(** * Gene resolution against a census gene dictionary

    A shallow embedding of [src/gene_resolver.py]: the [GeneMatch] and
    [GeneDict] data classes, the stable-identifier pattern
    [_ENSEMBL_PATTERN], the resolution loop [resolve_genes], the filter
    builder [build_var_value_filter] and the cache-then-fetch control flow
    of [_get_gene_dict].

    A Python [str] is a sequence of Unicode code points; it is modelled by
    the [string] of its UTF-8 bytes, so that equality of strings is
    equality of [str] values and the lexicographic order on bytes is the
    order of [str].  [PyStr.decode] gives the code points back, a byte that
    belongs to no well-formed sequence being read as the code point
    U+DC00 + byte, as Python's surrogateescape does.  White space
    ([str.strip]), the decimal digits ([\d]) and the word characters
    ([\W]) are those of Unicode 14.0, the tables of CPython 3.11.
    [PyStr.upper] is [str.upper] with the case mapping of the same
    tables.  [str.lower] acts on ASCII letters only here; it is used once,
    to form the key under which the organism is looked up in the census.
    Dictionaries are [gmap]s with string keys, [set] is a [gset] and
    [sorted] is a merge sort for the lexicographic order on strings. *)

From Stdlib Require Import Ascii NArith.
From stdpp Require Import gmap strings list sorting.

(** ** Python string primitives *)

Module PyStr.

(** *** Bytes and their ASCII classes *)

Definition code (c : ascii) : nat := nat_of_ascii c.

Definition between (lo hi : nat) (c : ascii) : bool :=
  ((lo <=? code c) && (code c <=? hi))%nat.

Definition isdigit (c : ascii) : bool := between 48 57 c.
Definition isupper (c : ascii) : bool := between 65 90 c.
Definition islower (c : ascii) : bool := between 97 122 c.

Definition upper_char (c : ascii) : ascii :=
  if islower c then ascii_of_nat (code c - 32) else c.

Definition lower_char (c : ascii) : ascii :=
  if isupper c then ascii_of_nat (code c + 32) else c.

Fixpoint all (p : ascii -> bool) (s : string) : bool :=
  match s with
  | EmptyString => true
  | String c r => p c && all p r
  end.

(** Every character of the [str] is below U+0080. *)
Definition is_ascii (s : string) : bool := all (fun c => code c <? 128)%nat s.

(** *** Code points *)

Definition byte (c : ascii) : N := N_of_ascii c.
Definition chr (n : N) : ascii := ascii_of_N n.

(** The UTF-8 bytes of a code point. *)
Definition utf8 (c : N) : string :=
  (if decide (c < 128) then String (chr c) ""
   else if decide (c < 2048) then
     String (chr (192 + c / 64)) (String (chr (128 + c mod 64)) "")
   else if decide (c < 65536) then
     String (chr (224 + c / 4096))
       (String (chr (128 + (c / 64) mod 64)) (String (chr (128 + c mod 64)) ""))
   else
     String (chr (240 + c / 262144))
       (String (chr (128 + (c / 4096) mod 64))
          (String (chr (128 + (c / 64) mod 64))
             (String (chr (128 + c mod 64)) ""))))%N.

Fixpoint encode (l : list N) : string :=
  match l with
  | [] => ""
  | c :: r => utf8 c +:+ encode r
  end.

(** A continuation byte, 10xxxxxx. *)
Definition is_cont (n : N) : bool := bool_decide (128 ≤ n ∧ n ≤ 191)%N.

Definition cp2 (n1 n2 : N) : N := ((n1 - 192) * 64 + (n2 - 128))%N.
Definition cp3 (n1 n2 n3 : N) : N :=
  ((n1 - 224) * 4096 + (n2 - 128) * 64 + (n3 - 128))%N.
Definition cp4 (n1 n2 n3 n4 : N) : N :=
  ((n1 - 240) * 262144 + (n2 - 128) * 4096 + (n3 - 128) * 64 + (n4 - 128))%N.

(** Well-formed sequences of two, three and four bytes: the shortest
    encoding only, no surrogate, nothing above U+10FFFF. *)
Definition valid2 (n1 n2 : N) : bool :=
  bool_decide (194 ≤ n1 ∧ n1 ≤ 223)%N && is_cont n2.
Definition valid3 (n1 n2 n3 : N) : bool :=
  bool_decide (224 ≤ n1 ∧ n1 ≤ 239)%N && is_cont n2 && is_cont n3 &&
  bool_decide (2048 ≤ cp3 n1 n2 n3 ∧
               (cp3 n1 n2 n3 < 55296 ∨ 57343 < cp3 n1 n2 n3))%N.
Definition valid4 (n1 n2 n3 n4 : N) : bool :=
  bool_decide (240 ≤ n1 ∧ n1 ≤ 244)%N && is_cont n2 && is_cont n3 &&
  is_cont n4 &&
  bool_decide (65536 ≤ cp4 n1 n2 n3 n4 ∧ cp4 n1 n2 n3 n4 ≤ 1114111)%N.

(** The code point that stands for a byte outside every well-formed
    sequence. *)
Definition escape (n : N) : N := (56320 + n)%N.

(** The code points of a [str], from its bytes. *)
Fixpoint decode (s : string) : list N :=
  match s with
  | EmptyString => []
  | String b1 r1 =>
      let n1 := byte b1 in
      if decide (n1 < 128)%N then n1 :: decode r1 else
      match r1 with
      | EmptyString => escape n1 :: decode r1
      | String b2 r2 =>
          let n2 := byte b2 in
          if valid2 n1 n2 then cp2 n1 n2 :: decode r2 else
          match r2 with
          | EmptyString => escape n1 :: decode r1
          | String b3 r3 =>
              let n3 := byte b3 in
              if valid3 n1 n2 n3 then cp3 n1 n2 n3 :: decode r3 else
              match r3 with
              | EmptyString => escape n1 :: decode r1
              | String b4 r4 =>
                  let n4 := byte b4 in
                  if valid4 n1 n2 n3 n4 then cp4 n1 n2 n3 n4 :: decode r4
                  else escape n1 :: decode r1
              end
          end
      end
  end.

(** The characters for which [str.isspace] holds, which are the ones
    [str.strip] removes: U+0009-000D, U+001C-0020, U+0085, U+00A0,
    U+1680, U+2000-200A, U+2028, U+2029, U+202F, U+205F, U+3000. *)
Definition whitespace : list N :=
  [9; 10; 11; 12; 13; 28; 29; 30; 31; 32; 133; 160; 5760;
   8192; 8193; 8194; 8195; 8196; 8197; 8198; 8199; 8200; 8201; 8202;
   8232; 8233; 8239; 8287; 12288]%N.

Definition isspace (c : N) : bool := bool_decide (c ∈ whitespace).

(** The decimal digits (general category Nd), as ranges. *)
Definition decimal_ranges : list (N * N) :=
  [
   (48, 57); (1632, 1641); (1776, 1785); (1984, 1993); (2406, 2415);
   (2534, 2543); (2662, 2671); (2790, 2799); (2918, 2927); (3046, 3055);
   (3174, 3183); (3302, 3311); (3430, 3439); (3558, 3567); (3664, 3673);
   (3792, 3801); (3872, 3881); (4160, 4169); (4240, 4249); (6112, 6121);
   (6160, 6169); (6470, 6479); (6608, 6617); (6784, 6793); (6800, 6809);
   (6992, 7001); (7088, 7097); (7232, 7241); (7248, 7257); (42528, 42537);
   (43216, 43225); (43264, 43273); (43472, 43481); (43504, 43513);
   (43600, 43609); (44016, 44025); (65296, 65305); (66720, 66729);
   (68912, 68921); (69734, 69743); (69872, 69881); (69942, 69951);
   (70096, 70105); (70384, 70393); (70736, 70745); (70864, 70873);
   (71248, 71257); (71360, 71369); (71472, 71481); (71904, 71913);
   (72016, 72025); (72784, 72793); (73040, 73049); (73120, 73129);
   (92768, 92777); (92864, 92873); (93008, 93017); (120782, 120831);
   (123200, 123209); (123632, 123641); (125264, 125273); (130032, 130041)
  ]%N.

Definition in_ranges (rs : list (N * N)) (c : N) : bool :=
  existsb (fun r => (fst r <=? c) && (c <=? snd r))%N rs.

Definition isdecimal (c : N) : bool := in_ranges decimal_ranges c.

- - - - -

● **TASK TO CARRY OUT**
Every entry above should be retyped exactly as it appears.

● **SOLVED EXERCISE**
(** * Gene resolution against a census gene dictionary

    A shallow embedding of [src/gene_resolver.py]: the [GeneMatch] and
    [GeneDict] data classes, the stable-identifier pattern
    [_ENSEMBL_PATTERN], the resolution loop [resolve_genes], the filter
    builder [build_var_value_filter] and the cache-then-fetch control flow
    of [_get_gene_dict].

    A Python [str] is a sequence of Unicode code points; it is modelled by
    the [string] of its UTF-8 bytes, so that equality of strings is
    equality of [str] values and the lexicographic order on bytes is the
    order of [str].  [PyStr.decode] gives the code points back, a byte that
    belongs to no well-formed sequence being read as the code point
    U+DC00 + byte, as Python's surrogateescape does.  White space
    ([str.strip]), the decimal digits ([\d]) and the word characters
    ([\W]) are those of Unicode 14.0, the tables of CPython 3.11.
    [PyStr.upper] is [str.upper] with the case mapping of the same
    tables.  [str.lower] acts on ASCII letters only here; it is used once,
    to form the key under which the organism is looked up in the census.
    Dictionaries are [gmap]s with string keys, [set] is a [gset] and
    [sorted] is a merge sort for the lexicographic order on strings. *)

From Stdlib Require Import Ascii NArith.
From stdpp Require Import gmap strings list sorting.

(** ** Python string primitives *)

Module PyStr.

(** *** Bytes and their ASCII classes *)

Definition code (c : ascii) : nat := nat_of_ascii c.

Definition between (lo hi : nat) (c : ascii) : bool :=
  ((lo <=? code c) && (code c <=? hi))%nat.

Definition isdigit (c : ascii) : bool := between 48 57 c.
Definition isupper (c : ascii) : bool := between 65 90 c.
Definition islower (c : ascii) : bool := between 97 122 c.

Definition upper_char (c : ascii) : ascii :=
  if islower c then ascii_of_nat (code c - 32) else c.

Definition lower_char (c : ascii) : ascii :=
  if isupper c then ascii_of_nat (code c + 32) else c.

Fixpoint all (p : ascii -> bool) (s : string) : bool :=
  match s with
  | EmptyString => true
  | String c r => p c && all p r
  end.

(** Every character of the [str] is below U+0080. *)
Definition is_ascii (s : string) : bool := all (fun c => code c <? 128)%nat s.

(** *** Code points *)

Definition byte (c : ascii) : N := N_of_ascii c.
Definition chr (n : N) : ascii := ascii_of_N n.

(** The UTF-8 bytes of a code point. *)
Definition utf8 (c : N) : string :=
  (if decide (c < 128) then String (chr c) ""
   else if decide (c < 2048) then
     String (chr (192 + c / 64)) (String (chr (128 + c mod 64)) "")
   else if decide (c < 65536) then
     String (chr (224 + c / 4096))
       (String (chr (128 + (c / 64) mod 64)) (String (chr (128 + c mod 64)) ""))
   else
     String (chr (240 + c / 262144))
       (String (chr (128 + (c / 4096) mod 64))
          (String (chr (128 + (c / 64) mod 64))
             (String (chr (128 + c mod 64)) ""))))%N.

Fixpoint encode (l : list N) : string :=
  match l with
  | [] => ""
  | c :: r => utf8 c +:+ encode r
  end.

(** A continuation byte, 10xxxxxx. *)
Definition is_cont (n : N) : bool := bool_decide (128 ≤ n ∧ n ≤ 191)%N.

Definition cp2 (n1 n2 : N) : N := ((n1 - 192) * 64 + (n2 - 128))%N.
Definition cp3 (n1 n2 n3 : N) : N :=
  ((n1 - 224) * 4096 + (n2 - 128) * 64 + (n3 - 128))%N.
Definition cp4 (n1 n2 n3 n4 : N) : N :=
  ((n1 - 240) * 262144 + (n2 - 128) * 4096 + (n3 - 128) * 64 + (n4 - 128))%N.

(** Well-formed sequences of two, three and four bytes: the shortest
    encoding only, no surrogate, nothing above U+10FFFF. *)
Definition valid2 (n1 n2 : N) : bool :=
  bool_decide (194 ≤ n1 ∧ n1 ≤ 223)%N && is_cont n2.
Definition valid3 (n1 n2 n3 : N) : bool :=
  bool_decide (224 ≤ n1 ∧ n1 ≤ 239)%N && is_cont n2 && is_cont n3 &&
  bool_decide (2048 ≤ cp3 n1 n2 n3 ∧
               (cp3 n1 n2 n3 < 55296 ∨ 57343 < cp3 n1 n2 n3))%N.
Definition valid4 (n1 n2 n3 n4 : N) : bool :=
  bool_decide (240 ≤ n1 ∧ n1 ≤ 244)%N && is_cont n2 && is_cont n3 &&
  is_cont n4 &&
  bool_decide (65536 ≤ cp4 n1 n2 n3 n4 ∧ cp4 n1 n2 n3 n4 ≤ 1114111)%N.

(** The code point that stands for a byte outside every well-formed
    sequence. *)
Definition escape (n : N) : N := (56320 + n)%N.

(** The code points of a [str], from its bytes. *)
Fixpoint decode (s : string) : list N :=
  match s with
  | EmptyString => []
  | String b1 r1 =>
      let n1 := byte b1 in
      if decide (n1 < 128)%N then n1 :: decode r1 else
      match r1 with
      | EmptyString => escape n1 :: decode r1
      | String b2 r2 =>
          let n2 := byte b2 in
          if valid2 n1 n2 then cp2 n1 n2 :: decode r2 else
          match r2 with
          | EmptyString => escape n1 :: decode r1
          | String b3 r3 =>
              let n3 := byte b3 in
              if valid3 n1 n2 n3 then cp3 n1 n2 n3 :: decode r3 else
              match r3 with
              | EmptyString => escape n1 :: decode r1
              | String b4 r4 =>
                  let n4 := byte b4 in
                  if valid4 n1 n2 n3 n4 then cp4 n1 n2 n3 n4 :: decode r4
                  else escape n1 :: decode r1
              end
          end
      end
  end.

(** The characters for which [str.isspace] holds, which are the ones
    [str.strip] removes: U+0009-000D, U+001C-0020, U+0085, U+00A0,
    U+1680, U+2000-200A, U+2028, U+2029, U+202F, U+205F, U+3000. *)
Definition whitespace : list N :=
  [9; 10; 11; 12; 13; 28; 29; 30; 31; 32; 133; 160; 5760;
   8192; 8193; 8194; 8195; 8196; 8197; 8198; 8199; 8200; 8201; 8202;
   8232; 8233; 8239; 8287; 12288]%N.

Definition isspace (c : N) : bool := bool_decide (c ∈ whitespace).

(** The decimal digits (general category Nd), as ranges. *)
Definition decimal_ranges : list (N * N) :=
  [
   (48, 57); (1632, 1641); (1776, 1785); (1984, 1993); (2406, 2415);
   (2534, 2543); (2662, 2671); (2790, 2799); (2918, 2927); (3046, 3055);
   (3174, 3183); (3302, 3311); (3430, 3439); (3558, 3567); (3664, 3673);
   (3792, 3801); (3872, 3881); (4160, 4169); (4240, 4249); (6112, 6121);
   (6160, 6169); (6470, 6479); (6608, 6617); (6784, 6793); (6800, 6809);
   (6992, 7001); (7088, 7097); (7232, 7241); (7248, 7257); (42528, 42537);
   (43216, 43225); (43264, 43273); (43472, 43481); (43504, 43513);
   (43600, 43609); (44016, 44025); (65296, 65305); (66720, 66729);
   (68912, 68921); (69734, 69743); (69872, 69881); (69942, 69951);
   (70096, 70105); (70384, 70393); (70736, 70745); (70864, 70873);
   (71248, 71257); (71360, 71369); (71472, 71481); (71904, 71913);
   (72016, 72025); (72784, 72793); (73040, 73049); (73120, 73129);
   (92768, 92777); (92864, 92873); (93008, 93017); (120782, 120831);
   (123200, 123209); (123632, 123641); (125264, 125273); (130032, 130041)
  ]%N.

Definition in_ranges (rs : list (N * N)) (c : N) : bool :=
  existsb (fun r => (fst r <=? c) && (c <=? snd r))%N rs.

Definition isdecimal (c : N) : bool := in_ranges decimal_ranges c.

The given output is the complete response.